- [Task details]:
Using the data below, output the first line and every line after it up to and including the line containing "lead s0 s1 sb", exactly as written and with nothing added.

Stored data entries

(** With an even, non-negative order, a [3 x n] gradient table, [n]
  b-values, data whose last axis has length [n] and at least as many
  diffusion-weighted directions as coefficients, the constructor computes
  the basis matrix and its pseudo-inverse.  The basis matrix has one row
  for each pair of the index list of the order and one column for each
  diffusion-weighted direction [(x, y, z)]: the real harmonic of the pair
  at the angles [arctan2 y x] and [arccos z].  When the pseudo-inverse does
  not converge the constructor raises [LinAlgError]; otherwise it returns
  a model: a fit matrix of one row for each direction and one column for
  each coefficient, coefficients for the voxels of the data, the signal
  without weighting, and residuals if and only if they were asked for.
  The pseudo-inverse and the Legendre polynomials are computed once. *)
Theorem init_fits data sh_order grad_table b_values keep_resid
  lead s0 s1 sb sd n :
0 ≤ sh_order → sh_order `mod` 2 = 0 →
axes (vw grad_table) = [(3, s0); (n, s1)] →
axes (vw b_values) = [(n, sb)] → 0 ≤ n →
axes (vw data) = lead ++ [(n, sd)] →
let dwi := fpos <$> elems_f b_values in
let g := Z.of_nat (count_true dwi) in
let k := ((sh_order + 2) * (sh_order + 1)) `div` 2 in
let component i :=
  select dwi (elems_f (NdArray (buf grad_table)
                         (View (offset (vw grad_table) + i * s0)
                               [(n, s1)]))) in
let thetas := zip_with arctan2 (component 1) (component 0) in
let phis := arccos <$> component 2 in
let basis :=
  indexList_spec sh_order ≫= λ mn, harmonic mn <$> zip thetas phis in
k ≤ g →
Z.of_nat (length basis) = k * g ∧
(pinv k g basis = None →
 init data sh_order grad_table b_values keep_resid
 = ([EvArctan2; EvArccos; EvSphHarm; EvPinv],
    Raise (LinAlgError "SVD did not converge"))) ∧
(∀ inv, pinv k g basis = Some inv →
 ∃ self,
   init data sh_order grad_table b_values keep_resid
   = ([EvArctan2; EvArccos; EvSphHarm; EvPinv; EvLegendre; EvArith; EvDot]
      ++ (if keep_resid then [EvArith; EvDot; EvArith] else []), Ok self) ∧
   ODF.sh_order self = sh_order ∧ ODF.ngrad self = g ∧
   shape (ODF.fit_matrix self) = [g; k] ∧
   shape (ODF.b0 self) = (fst <$> lead) ++ [n - g] ∧
   shape (ODF._coef self) = (fst <$> lead) ++ [k] ∧
   ODF._getshape self = fst <$> lead ∧
   match ODF._resid self with
   | Some r => keep_resid = true ∧ shape r = (fst <$> lead) ++ [g]
   | None => keep_resid = false
   end).
Proof.
intros Hsh Hev Hgrad Hb Hn Hdata dwi g k component thetas phis basis Hkg.
assert (Z.of_nat (length dwi) = n) as Hdwi.
{ unfold dwi. rewrite length_fmap. by eapply length_elems_1d. }
set (row i := NdArray (buf grad_table)
                (View (offset (vw grad_table) + i * s0) [(n, s1)])).
assert (∀ i, take_mask_first uninit_f (row i) dwi
             = Ok (fresh [g] (component i))) as Hrow.
{ intros i. unfold take_mask_first, row. cbn [vw axes offset buf].
  rewrite Hdwi, Z.eqb_refl. cbn [mret result_ret fmap list_fmap addrs].
  fold g. rewrite bind_singleton. do 2 f_equal.
  unfold component, where_true, elems, vaddrs. cbn [vw buf axes offset].
  rewrite addrs_one_axis, <- list_fmap_compose, <- select_fmap.
  by rewrite Hdwi. }
pose proof (Hrow 1) as Hgy. pose proof (Hrow 0) as Hgx.
pose proof (Hrow 2) as Hgz.
assert (∀ i, Z.of_nat (length (component i)) = g) as Hclen.
{ intros i. unfold component. rewrite length_select; [done|].
  rewrite length_elems by (cbn; by repeat constructor).
  unfold shape, vshape, prod_list. cbn. lia. }
assert (0 ≤ g) as Hg0 by (unfold g; lia).
assert (Forall (λ d, 0 ≤ d) [g]) as Hnng by (by repeat constructor).
assert (∀ l : list F, Z.of_nat (length l) = g →
          elems_f (broadcast_to (fresh [g] l) [g]) = l) as Hb1.
{ intros l Hl. transitivity (elems_f (fresh [g] l)).
  - unfold broadcast_to, fresh, c_view. cbn [vw buf axes offset c_axes].
    change (reverse [(g, prod_list [])]) with [(g, prod_list [])].
    change (reverse [g]) with [g]. cbn [broadcast_axes_rev].
    by rewrite Z.eqb_refl.
  - apply elems_fresh; [done|]. unfold prod_list. cbn. lia. }
assert (np_arctan2 uninit_f arctan2 (fresh [g] (component 1))
                   (fresh [g] (component 0))
        = ([EvArctan2], Ok (fresh [g] thetas))) as Htheta.
{ unfold np_arctan2, map2_arrays, F_inhabited. rewrite !shape_fresh.
  rewrite broadcast_shapes_refl, bind_Ok, !Hb1 by done. done. }
assert (np_arccos uninit_f arccos (fresh [g] (component 2))
        = ([EvArccos], Ok (fresh [g] phis))) as Hphi.
{ unfold np_arccos, map_array, F_inhabited. rewrite shape_fresh.
  rewrite elems_fresh; [done|done|]. rewrite Hclen. unfold prod_list.
  cbn. lia. }
assert (Z.of_nat (length thetas) = g) as Htl.
{ unfold thetas. rewrite length_zip_with. pose proof (Hclen 1).
  pose proof (Hclen 0). lia. }
assert (Z.of_nat (length phis) = g) as Hpl.
{ unfold phis. by rewrite length_fmap. }
destruct (sph_harm_ind_list_columns uninit sh_order Hsh Hev)
  as (ms & ns & Hlist & Hlen & Hk & Hns).
fold k in Hk.
assert (0 ≤ k) as Hk0 by lia.
pose proof (sph_harm_ind_list_pairs uninit sh_order ms ns Hsh Hev Hlist)
  as Hpairs.
pose proof (basis_matrix_entries uninit_f sph_harm sqrt2 fmul ms ns
              (fresh [g] thetas) (fresh [g] phis) g 1 1 Hlen Hg0
              eq_refl eq_refl) as Hcomp.
rewrite !elems_fresh, Hpairs, Hk in Hcomp;
  [|done|unfold prod_list; cbn; lia|done|unfold prod_list; cbn; lia].
fold basis in Hcomp. set (comp := basis) in *.
assert (Z.of_nat (length comp) = k * g) as Hsize.
{ unfold comp, basis.
  rewrite (length_bind_const _ _ (Z.to_nat g)).
  - rewrite <- Hpairs, length_zip_with, Hlen, Nat.min_id. lia.
  - intros mn. rewrite length_fmap, length_zip_with. lia. }
pose proof (np_pinv_run uninit_f pinv (fresh [k; g] comp) k (g * 1) g 1
              eq_refl) as Hfit.
rewrite elems_fresh in Hfit.
2:{ repeat constructor; lia. }
2:{ rewrite Hsize. unfold prod_list. cbn. lia. }
split; [done|]. split.
- intros Hnone. rewrite Hnone in Hfit. eapply run_eq.
  + unfold ODF.__init__, F_inhabited.
    rewrite Hev. destruct (Z.ltb_spec sh_order 0); [lia|].
    cbn [Z.eqb negb orb]. fold dwi g.
    rewrite !(getitem_row _ 3 s0 n s1) by (done || lia). rewrite !bind_Ok.
    fold (row 1) (row 0) (row 2). fold component dwi g in Hgy, Hgx, Hgz.
    rewrite Hgy, Hgx, Hgz, Hlist.
    rewrite !M_bind_lift_Ok.
    run_step Htheta. rewrite M_bind_lift_Ok. run_step Hphi.
    rewrite M_bind_lift_Ok. cbv beta iota.
    assert ((isize (column ms) >? g) = false) as ->.
    { unfold isize, column. cbn [idata]. rewrite Hk.
      by destruct (Z.gtb_spec k g); [lia|]. }
    run_step Hcomp. apply M_bind_Raise. exact Hfit.
  + reflexivity.
  + reflexivity.
- intros fit Hsome. rewrite Hsome in Hfit.
  set (legendre0 := (λ i, legendre_P i 0) <$> seqZ 0 (sh_order + 1)).
  destruct (mapM_py_index legendre0 ns) as (funk & Hfunk & _).
  { eapply Forall_impl; [done|]. intros x. cbn. unfold legendre0.
    rewrite length_fmap, length_seqZ. lia. }
  destruct (np_imul_run uninit_f fmul (fresh [g; k] fit) (transpose (fresh [k; 1] funk)))
    as [fit' Hfit'].
  { rewrite shape_fresh. apply broadcast_shapes_matrix_top. }
  rewrite shape_fresh in Hfit'.
  destruct (take_mask_last_run uninit_f data lead n sd (negb <$> dwi) Hdata)
    as [b0 Hb0]; [by rewrite length_fmap|].
  destruct (take_mask_last_run uninit_f data lead n sd dwi Hdata Hdwi)
    as [dw Hdw].
  fold g in Hdw.
  destruct (np_dot_fresh uninit_f fdot (fst <$> lead) g k dw fit')
    as [coef Hcoef].
  destruct (np_arith_run uninit_f fdiv (fresh [k; g] comp) (fresh [k; 1] funk)
              [k; g]) as [unfit Hunfit].
  { rewrite !shape_fresh. apply broadcast_shapes_matrix_column. }
  destruct (np_dot_fresh uninit_f fdot (fst <$> lead) k g coef unfit)
    as [fitted Hfitted].
  destruct (np_arith_run uninit_f fsub (fresh ((fst <$> lead) ++ [g]) dw)
              (fresh ((fst <$> lead) ++ [g]) fitted) ((fst <$> lead) ++ [g]))
    as [resid Hresid].
  { rewrite !shape_fresh. apply broadcast_shapes_refl. }
  exists (Make sh_order g (fresh [g; k] fit')
            (fresh ((fst <$> lead) ++ [Z.of_nat (count_true (negb <$> dwi))]) b0)
            (fresh ((fst <$> lead) ++ [k]) coef)
            (if keep_resid then Some (fresh ((fst <$> lead) ++ [g]) resid)
             else None)).
  split.
  + eapply run_eq.
    * unfold ODF.__init__, F_inhabited.
      rewrite Hev. destruct (Z.ltb_spec sh_order 0); [lia|].
      cbn [Z.eqb negb orb]. fold dwi g.
      rewrite !(getitem_row _ 3 s0 n s1) by (done || lia). rewrite !bind_Ok.
      fold (row 1) (row 0) (row 2). fold component dwi g in Hgy, Hgx, Hgz.
    rewrite Hgy, Hgx, Hgz, Hlist.
      rewrite !M_bind_lift_Ok.
      run_step Htheta. rewrite M_bind_lift_Ok. run_step Hphi.
      rewrite M_bind_lift_Ok. cbv beta iota.
      assert ((isize (column ms) >? g) = false) as ->.
      { unfold isize, column. cbn [idata]. rewrite Hk.
        by destruct (Z.gtb_spec k g); [lia|]. }
      run_step Hcomp. run_step Hfit.
      assert (lpn legendre_P legendre_dP sh_order 0
              = ([EvLegendre],
                 Ok (fresh [sh_order + 1] legendre0,
                     fresh [sh_order + 1]
                       ((λ i, legendre_dP i 0) <$> seqZ 0 (sh_order + 1)))))
        as Hlpn by done.
      run_step Hlpn. cbv beta iota.
      rewrite elems_fresh.
      2:{ repeat constructor. lia. }
      2:{ unfold legendre0, prod_list. rewrite length_fmap, length_seqZ.
          cbn. lia. }
      cbn [column ishape idata]. rewrite Hfunk, Hlen, Hk.
      cbn [fmap result_fmap]. rewrite M_bind_lift_Ok.
      run_step Hfit'. rewrite Hb0, M_bind_lift_Ok, Hdw, M_bind_lift_Ok.
      run_step Hcoef.
      match goal with
      | |- (if keep_resid then ?a else ?b) ≫= _ = _ =>
          assert ((if keep_resid then a else b)
                  = (if keep_resid then [EvArith; EvDot; EvArith] else [],
                     Ok (if keep_resid
                         then Some (fresh ((fst <$> lead) ++ [g]) resid)
                         else None))) as Hres
      end.
      { destruct keep_resid; [|done]. eapply run_eq.
        - run_step Hunfit. rewrite M_bind_lift_Ok. run_step Hfitted.
          run_step Hresid. reflexivity.
        - reflexivity.
        - reflexivity. }
      run_step Hres. reflexivity.
    * cbn [app]. by rewrite app_nil_r.
    * reflexivity.
  + cbn [ODF.sh_order ODF.ngrad ODF.fit_matrix ODF.b0 ODF._coef ODF._resid].
    unfold _getshape. cbn [ODF._coef]. rewrite !shape_fresh.
    split_and!; [done..| | | |].
    * do 2 f_equal. pose proof (count_true_negb dwi). unfold g. lia.
    * done.
    * apply removelast_last.
    * destruct keep_resid; [|done]. by rewrite shape_fresh.
Qed.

- [Reply to the exercise]:
(** With an even, non-negative order, a [3 x n] gradient table, [n]
  b-values, data whose last axis has length [n] and at least as many
  diffusion-weighted directions as coefficients, the constructor computes
  the basis matrix and its pseudo-inverse.  The basis matrix has one row
  for each pair of the index list of the order and one column for each
  diffusion-weighted direction [(x, y, z)]: the real harmonic of the pair
  at the angles [arctan2 y x] and [arccos z].  When the pseudo-inverse does
  not converge the constructor raises [LinAlgError]; otherwise it returns
  a model: a fit matrix of one row for each direction and one column for
  each coefficient, coefficients for the voxels of the data, the signal
  without weighting, and residuals if and only if they were asked for.
  The pseudo-inverse and the Legendre polynomials are computed once. *)
Theorem init_fits data sh_order grad_table b_values keep_resid
  lead s0 s1 sb sd n :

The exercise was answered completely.